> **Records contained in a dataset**
----------------

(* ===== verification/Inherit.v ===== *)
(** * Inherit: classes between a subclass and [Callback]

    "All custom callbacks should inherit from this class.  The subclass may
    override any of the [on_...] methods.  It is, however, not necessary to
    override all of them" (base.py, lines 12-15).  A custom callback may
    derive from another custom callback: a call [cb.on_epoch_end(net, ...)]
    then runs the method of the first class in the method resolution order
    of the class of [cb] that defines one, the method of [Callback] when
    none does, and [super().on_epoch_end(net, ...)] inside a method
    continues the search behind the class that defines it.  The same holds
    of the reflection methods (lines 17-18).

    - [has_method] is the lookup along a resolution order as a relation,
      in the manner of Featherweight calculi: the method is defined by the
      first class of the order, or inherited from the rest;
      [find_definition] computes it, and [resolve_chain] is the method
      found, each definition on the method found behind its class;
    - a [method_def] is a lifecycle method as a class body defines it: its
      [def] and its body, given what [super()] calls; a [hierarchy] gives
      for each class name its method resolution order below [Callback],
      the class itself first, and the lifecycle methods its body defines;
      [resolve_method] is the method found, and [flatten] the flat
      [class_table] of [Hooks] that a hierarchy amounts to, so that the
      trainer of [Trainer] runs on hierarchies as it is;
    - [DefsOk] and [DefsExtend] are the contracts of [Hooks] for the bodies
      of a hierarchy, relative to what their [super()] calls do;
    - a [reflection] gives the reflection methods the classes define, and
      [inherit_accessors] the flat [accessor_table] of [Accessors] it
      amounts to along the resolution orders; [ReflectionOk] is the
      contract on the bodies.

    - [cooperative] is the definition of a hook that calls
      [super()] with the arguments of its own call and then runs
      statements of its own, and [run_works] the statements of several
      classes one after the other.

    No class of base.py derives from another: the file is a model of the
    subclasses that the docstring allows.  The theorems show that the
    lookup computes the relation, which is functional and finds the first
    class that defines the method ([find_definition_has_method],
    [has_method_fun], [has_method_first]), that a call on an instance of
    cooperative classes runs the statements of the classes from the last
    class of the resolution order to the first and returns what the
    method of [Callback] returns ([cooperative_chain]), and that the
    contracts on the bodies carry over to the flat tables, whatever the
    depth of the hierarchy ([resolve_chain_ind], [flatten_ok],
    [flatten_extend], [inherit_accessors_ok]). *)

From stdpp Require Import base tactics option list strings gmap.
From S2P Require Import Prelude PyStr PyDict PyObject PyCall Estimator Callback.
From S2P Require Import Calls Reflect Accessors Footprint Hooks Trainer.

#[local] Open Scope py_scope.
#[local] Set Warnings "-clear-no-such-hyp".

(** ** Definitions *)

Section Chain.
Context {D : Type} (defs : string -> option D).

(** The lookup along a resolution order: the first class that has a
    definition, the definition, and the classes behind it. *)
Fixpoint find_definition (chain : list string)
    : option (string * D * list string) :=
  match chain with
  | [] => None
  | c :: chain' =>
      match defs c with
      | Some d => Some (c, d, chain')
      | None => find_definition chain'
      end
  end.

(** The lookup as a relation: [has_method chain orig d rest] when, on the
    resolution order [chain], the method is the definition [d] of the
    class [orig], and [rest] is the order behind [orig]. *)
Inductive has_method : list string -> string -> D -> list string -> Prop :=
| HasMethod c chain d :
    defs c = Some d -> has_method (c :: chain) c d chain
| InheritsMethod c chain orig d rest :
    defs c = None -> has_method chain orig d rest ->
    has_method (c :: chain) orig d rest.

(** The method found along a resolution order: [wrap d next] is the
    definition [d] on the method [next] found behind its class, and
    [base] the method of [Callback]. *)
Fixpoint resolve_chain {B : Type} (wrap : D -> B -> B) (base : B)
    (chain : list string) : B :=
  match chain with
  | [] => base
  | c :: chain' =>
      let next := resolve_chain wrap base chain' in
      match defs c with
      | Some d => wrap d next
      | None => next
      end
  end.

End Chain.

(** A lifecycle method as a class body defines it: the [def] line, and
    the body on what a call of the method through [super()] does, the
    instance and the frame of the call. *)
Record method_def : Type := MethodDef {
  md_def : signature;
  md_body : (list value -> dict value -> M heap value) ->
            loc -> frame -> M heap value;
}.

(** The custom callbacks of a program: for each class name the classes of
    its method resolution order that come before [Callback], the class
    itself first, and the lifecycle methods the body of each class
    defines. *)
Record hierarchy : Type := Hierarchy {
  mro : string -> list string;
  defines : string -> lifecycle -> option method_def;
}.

----------------

Reproduce the lines of the entries above from the one with "resolution order [chain], the" to the one with "(** A lifecycle", both included, exactly and without any other line.

    resolution order [chain], the method is the definition [d] of the
    class [orig], and [rest] is the order behind [orig]. *)
Inductive has_method : list string -> string -> D -> list string -> Prop :=
| HasMethod c chain d :
    defs c = Some d -> has_method (c :: chain) c d chain
| InheritsMethod c chain orig d rest :
    defs c = None -> has_method chain orig d rest ->
    has_method (c :: chain) orig d rest.

(** The method found along a resolution order: [wrap d next] is the
    definition [d] on the method [next] found behind its class, and
    [base] the method of [Callback]. *)
Fixpoint resolve_chain {B : Type} (wrap : D -> B -> B) (base : B)
    (chain : list string) : B :=
  match chain with
  | [] => base
  | c :: chain' =>
      let next := resolve_chain wrap base chain' in
      match defs c with
      | Some d => wrap d next
      | None => next
      end
  end.

End Chain.

(** A lifecycle method as a class body defines it: the [def] line, and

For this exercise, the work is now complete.